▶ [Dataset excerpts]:
Segment Open
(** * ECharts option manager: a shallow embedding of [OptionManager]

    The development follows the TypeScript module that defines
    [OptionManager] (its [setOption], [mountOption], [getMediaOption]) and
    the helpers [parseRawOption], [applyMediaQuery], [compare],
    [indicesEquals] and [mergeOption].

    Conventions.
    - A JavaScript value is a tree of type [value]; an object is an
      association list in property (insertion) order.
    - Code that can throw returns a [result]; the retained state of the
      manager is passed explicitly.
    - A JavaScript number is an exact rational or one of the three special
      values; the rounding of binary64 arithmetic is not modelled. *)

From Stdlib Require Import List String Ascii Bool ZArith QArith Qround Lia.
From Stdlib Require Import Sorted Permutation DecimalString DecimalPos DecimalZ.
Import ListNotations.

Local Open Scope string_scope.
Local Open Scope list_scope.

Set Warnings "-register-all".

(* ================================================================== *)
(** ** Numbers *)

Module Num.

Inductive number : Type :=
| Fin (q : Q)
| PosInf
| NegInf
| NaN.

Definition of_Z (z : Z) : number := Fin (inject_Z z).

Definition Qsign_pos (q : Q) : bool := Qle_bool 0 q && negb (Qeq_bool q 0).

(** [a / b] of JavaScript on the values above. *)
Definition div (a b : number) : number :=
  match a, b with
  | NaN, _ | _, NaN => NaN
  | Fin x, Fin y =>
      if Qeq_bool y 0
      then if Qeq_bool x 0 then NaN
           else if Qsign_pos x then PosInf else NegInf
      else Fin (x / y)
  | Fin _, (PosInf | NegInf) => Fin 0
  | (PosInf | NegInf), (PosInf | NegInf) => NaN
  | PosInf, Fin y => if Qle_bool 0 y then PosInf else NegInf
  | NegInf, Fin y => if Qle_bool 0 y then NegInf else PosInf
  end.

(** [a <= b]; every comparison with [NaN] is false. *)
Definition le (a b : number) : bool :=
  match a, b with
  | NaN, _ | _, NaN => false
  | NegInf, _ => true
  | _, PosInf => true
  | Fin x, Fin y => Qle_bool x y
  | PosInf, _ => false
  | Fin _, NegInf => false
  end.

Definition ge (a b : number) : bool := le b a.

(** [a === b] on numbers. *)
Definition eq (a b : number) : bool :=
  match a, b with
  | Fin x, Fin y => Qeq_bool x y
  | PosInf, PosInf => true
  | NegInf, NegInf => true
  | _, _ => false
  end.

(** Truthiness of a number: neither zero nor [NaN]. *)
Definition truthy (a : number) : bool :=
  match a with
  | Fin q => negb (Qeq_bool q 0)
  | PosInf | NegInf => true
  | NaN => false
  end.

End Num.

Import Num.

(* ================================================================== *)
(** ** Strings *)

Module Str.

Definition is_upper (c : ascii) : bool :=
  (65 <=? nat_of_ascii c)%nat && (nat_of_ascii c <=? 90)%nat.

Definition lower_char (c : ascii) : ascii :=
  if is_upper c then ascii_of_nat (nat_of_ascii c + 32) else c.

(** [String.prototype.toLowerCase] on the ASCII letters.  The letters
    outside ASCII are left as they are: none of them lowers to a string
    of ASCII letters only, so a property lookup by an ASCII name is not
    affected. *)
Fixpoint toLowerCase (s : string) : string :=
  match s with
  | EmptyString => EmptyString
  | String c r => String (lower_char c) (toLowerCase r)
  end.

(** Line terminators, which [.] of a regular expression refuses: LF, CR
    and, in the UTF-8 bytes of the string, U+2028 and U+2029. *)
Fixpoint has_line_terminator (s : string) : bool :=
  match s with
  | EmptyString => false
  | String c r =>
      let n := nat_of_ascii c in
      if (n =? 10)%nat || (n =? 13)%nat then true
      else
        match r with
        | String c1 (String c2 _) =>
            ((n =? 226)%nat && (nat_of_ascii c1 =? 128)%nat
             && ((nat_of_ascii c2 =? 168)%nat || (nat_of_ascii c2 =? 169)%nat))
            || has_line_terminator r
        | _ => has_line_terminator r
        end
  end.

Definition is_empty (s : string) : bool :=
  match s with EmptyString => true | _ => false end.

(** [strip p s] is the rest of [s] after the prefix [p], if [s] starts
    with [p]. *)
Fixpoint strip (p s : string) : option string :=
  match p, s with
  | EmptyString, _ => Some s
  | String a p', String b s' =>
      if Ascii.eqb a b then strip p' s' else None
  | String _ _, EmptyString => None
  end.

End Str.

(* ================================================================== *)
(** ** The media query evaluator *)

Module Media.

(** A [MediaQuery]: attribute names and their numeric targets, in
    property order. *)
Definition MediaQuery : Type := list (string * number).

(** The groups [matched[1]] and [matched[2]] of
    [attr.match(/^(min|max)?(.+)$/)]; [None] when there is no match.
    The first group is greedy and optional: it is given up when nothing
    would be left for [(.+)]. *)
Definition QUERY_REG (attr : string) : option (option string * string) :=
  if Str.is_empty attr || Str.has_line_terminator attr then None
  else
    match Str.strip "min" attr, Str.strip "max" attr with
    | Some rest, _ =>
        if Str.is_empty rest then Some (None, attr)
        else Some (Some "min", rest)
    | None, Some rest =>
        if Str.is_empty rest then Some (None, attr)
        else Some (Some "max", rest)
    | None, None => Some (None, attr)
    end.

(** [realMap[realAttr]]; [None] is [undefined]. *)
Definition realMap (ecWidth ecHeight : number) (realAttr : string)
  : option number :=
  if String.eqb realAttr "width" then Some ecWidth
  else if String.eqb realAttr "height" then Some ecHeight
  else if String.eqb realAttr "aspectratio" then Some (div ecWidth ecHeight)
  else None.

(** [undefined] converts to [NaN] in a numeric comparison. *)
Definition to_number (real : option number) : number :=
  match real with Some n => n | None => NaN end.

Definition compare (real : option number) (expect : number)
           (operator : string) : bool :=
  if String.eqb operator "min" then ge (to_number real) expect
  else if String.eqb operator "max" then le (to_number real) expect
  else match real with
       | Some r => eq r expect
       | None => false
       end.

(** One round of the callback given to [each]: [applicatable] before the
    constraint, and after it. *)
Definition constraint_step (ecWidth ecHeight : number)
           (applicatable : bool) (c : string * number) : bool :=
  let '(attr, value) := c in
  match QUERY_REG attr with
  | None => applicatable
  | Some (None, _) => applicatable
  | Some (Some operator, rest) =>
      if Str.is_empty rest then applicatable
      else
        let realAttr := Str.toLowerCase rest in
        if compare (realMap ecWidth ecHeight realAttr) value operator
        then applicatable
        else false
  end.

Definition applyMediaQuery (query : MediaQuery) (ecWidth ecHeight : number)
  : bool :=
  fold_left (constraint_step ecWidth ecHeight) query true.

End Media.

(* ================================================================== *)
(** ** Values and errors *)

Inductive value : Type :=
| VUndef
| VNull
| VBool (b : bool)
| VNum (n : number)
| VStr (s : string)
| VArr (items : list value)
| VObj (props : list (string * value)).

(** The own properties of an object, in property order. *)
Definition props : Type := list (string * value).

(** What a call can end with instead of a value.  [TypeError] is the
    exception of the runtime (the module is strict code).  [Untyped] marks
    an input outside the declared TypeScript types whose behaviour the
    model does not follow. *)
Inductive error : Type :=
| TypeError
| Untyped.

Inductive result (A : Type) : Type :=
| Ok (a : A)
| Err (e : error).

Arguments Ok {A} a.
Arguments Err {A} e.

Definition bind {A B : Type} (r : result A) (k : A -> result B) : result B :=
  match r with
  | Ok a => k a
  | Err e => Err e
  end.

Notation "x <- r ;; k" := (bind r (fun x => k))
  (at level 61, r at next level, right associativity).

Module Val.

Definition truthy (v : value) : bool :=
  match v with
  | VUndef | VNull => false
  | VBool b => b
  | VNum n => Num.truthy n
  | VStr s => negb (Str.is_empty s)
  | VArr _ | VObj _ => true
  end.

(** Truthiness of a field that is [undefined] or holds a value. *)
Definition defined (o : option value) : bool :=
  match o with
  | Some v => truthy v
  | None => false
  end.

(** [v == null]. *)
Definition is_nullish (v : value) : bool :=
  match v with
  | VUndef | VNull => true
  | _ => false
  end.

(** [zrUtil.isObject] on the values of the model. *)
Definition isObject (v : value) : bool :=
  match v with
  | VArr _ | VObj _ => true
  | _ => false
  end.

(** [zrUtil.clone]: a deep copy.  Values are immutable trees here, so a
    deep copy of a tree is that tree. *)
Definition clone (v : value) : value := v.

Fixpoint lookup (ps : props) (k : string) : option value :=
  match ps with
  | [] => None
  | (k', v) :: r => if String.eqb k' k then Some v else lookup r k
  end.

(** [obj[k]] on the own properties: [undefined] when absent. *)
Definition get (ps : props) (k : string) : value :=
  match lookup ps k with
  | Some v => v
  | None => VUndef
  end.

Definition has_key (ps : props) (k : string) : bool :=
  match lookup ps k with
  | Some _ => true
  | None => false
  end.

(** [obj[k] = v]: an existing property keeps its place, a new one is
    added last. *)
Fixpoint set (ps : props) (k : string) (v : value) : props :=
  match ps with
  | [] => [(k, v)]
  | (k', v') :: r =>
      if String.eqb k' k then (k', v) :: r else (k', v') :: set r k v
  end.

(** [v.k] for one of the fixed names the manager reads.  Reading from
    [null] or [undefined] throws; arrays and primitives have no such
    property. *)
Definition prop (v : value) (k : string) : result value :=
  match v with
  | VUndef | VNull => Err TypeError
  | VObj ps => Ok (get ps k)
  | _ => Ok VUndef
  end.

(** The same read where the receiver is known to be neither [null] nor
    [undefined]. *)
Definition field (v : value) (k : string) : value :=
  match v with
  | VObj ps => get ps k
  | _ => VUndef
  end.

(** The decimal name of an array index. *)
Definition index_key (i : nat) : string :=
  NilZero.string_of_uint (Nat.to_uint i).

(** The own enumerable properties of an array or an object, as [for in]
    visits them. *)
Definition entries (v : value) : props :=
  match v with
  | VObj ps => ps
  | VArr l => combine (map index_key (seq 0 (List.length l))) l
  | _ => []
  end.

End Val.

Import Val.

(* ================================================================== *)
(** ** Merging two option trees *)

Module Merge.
Segment Closed
▶ [WHAT YOU NEED TO DO]:
Each line that includes the string "undefined" should be copied from the data.

▶ [RESPONSE BELOW]:
(** [realMap[realAttr]]; [None] is [undefined]. *)
(** [undefined] converts to [NaN] in a numeric comparison. *)
(** Truthiness of a field that is [undefined] or holds a value. *)
(** [obj[k]] on the own properties: [undefined] when absent. *)
    [null] or [undefined] throws; arrays and primitives have no such
    [undefined]. *)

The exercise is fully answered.